Assignment:
Could you retype the entries exactly as they are?

Records supplied:
(** One turn of [go], after [what] is picked: the turns that keep the variables
    first. *)
Definition grind_call (what break0 junk1 junk2 : Z) : prog unit :=
  if what =? 1 then open_close "grindir/../a"
  else if what =? 2 then open_close "grindir/../grindir/../b"
  else if what =? 3 then _ ← call (Unlink (str "grindir/../a")); mret tt
  else if what =? 4 then
    r ← call (Chdir (str "grindir"));
    if negb (r =? 0) then grind_fail "chdir grindir" else
    _ ← call (Unlink (str "../b")); _ ← call (Chdir (str "/")); mret tt
  else if what =? 9 then
    _ ← call (Mkdir (str "grindir/../a")); _ ← open_close "a/../a/./a";
    _ ← call (Unlink (str "a/a")); mret tt
  else if what =? 10 then
    _ ← call (Mkdir (str "/../b")); _ ← open_close "grindir/../b/b";
    _ ← call (Unlink (str "b/b")); mret tt
  else if what =? 11 then
    _ ← call (Unlink (str "b")); _ ← call (Link (str "../grindir/./../a") (str "../b")); mret tt
  else if what =? 12 then
    _ ← call (Unlink (str "../grindir/../a")); _ ← call (Link (str ".././b") (str "/grindir/../a")); mret tt
  else if what =? 13 then forked (Exit 0) (fun _ => reap_one)
  else if what =? 14 then forked (_ ← call Fork; _ ← call Fork; Exit 0) (fun _ => reap_one)
  else if what =? 15 then _ ← usbrk 6011; mret tt
  else if what =? 16 then
    b ← usbrk 0;
    if break0 <? b then b' ← usbrk 0; _ ← usbrk (int32 (- (b' - break0))); mret tt else mret tt
  else if what =? 17 then
    forked (_ ← open_close "a"; Exit 0)
      (fun pid =>
         r ← call (Chdir (str "../grindir/.."));
         if negb (r =? 0) then grind_fail "chdir" else
         _ ← call (Kill pid); reap_one)
  else if what =? 18 then
    forked (pid ← call CallGetpid; _ ← call (Kill pid); Exit 0) (fun _ => reap_one)
  else if what =? 19 then grind_pipe
  else if what =? 20 then
    forked (_ ← call (Unlink (str "a")); _ ← call (Mkdir (str "a")); _ ← call (Chdir (str "a"));
            _ ← call (Unlink (str "../a")); _ ← call (Open (str "x") O_RW);
            _ ← call (Unlink (str "x")); Exit 0)
      (fun _ => reap_one)
  else if what =? 21 then grind_create
  else if what =? 22 then grind_pipeline junk1 junk2
  else mret tt.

Result of the exercise:
(** One turn of [go], after [what] is picked: the turns that keep the variables
    first. *)
Definition grind_call (what break0 junk1 junk2 : Z) : prog unit :=
  if what =? 1 then open_close "grindir/../a"
  else if what =? 2 then open_close "grindir/../grindir/../b"
  else if what =? 3 then _ ← call (Unlink (str "grindir/../a")); mret tt
  else if what =? 4 then
    r ← call (Chdir (str "grindir"));
    if negb (r =? 0) then grind_fail "chdir grindir" else
    _ ← call (Unlink (str "../b")); _ ← call (Chdir (str "/")); mret tt
  else if what =? 9 then
    _ ← call (Mkdir (str "grindir/../a")); _ ← open_close "a/../a/./a";
    _ ← call (Unlink (str "a/a")); mret tt
  else if what =? 10 then
    _ ← call (Mkdir (str "/../b")); _ ← open_close "grindir/../b/b";
    _ ← call (Unlink (str "b/b")); mret tt
  else if what =? 11 then
    _ ← call (Unlink (str "b")); _ ← call (Link (str "../grindir/./../a") (str "../b")); mret tt
  else if what =? 12 then
    _ ← call (Unlink (str "../grindir/../a")); _ ← call (Link (str ".././b") (str "/grindir/../a")); mret tt
  else if what =? 13 then forked (Exit 0) (fun _ => reap_one)
  else if what =? 14 then forked (_ ← call Fork; _ ← call Fork; Exit 0) (fun _ => reap_one)
  else if what =? 15 then _ ← usbrk 6011; mret tt
  else if what =? 16 then
    b ← usbrk 0;
    if break0 <? b then b' ← usbrk 0; _ ← usbrk (int32 (- (b' - break0))); mret tt else mret tt
  else if what =? 17 then
    forked (_ ← open_close "a"; Exit 0)
      (fun pid =>
         r ← call (Chdir (str "../grindir/.."));
         if negb (r =? 0) then grind_fail "chdir" else
         _ ← call (Kill pid); reap_one)
  else if what =? 18 then
    forked (pid ← call CallGetpid; _ ← call (Kill pid); Exit 0) (fun _ => reap_one)
  else if what =? 19 then grind_pipe
  else if what =? 20 then
    forked (_ ← call (Unlink (str "a")); _ ← call (Mkdir (str "a")); _ ← call (Chdir (str "a"));
            _ ← call (Unlink (str "../a")); _ ← call (Open (str "x") O_RW);
            _ ← call (Unlink (str "x")); Exit 0)
      (fun _ => reap_one)
  else if what =? 21 then grind_create
  else if what =? 22 then grind_pipeline junk1 junk2
  else mret tt.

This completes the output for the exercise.